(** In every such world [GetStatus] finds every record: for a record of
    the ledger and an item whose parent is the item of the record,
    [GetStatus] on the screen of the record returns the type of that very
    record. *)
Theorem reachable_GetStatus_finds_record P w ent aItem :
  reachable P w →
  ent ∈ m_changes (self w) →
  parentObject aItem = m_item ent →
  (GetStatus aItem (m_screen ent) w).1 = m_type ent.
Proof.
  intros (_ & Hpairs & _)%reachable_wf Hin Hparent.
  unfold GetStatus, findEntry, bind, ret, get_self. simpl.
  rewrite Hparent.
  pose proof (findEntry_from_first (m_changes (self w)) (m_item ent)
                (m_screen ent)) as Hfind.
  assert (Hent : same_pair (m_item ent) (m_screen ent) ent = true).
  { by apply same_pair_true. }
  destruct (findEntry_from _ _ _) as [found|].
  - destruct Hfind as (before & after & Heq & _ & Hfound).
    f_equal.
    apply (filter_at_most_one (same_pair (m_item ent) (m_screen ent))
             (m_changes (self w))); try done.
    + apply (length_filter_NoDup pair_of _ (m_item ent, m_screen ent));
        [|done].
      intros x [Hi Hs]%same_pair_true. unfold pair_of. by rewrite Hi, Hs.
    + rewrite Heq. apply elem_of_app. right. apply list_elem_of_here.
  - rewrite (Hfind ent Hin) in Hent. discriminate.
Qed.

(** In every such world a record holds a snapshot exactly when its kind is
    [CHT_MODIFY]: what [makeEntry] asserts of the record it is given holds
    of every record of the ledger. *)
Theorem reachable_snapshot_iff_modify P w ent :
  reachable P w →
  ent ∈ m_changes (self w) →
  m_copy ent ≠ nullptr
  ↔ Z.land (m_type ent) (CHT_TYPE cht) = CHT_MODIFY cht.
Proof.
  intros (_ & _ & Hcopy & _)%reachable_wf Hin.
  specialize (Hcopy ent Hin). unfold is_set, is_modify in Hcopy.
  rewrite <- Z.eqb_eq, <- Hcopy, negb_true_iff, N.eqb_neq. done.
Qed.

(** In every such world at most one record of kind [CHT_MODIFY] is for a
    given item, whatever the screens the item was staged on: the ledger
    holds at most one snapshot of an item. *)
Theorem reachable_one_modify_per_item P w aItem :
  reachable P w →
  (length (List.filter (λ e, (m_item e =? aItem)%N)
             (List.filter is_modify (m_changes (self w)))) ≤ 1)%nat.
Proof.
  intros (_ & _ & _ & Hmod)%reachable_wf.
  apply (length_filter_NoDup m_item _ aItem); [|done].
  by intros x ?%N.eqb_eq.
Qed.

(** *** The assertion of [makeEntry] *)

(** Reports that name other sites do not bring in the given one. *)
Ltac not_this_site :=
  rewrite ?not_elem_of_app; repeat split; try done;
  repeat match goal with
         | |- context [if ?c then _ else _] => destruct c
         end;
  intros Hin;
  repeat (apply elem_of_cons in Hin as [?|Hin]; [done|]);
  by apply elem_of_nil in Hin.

┄┄┄┄┄┄┄┄┄┄

Taking the listing as a whole, count how many of its lines contain the word "holds", and reply with that count alone.

3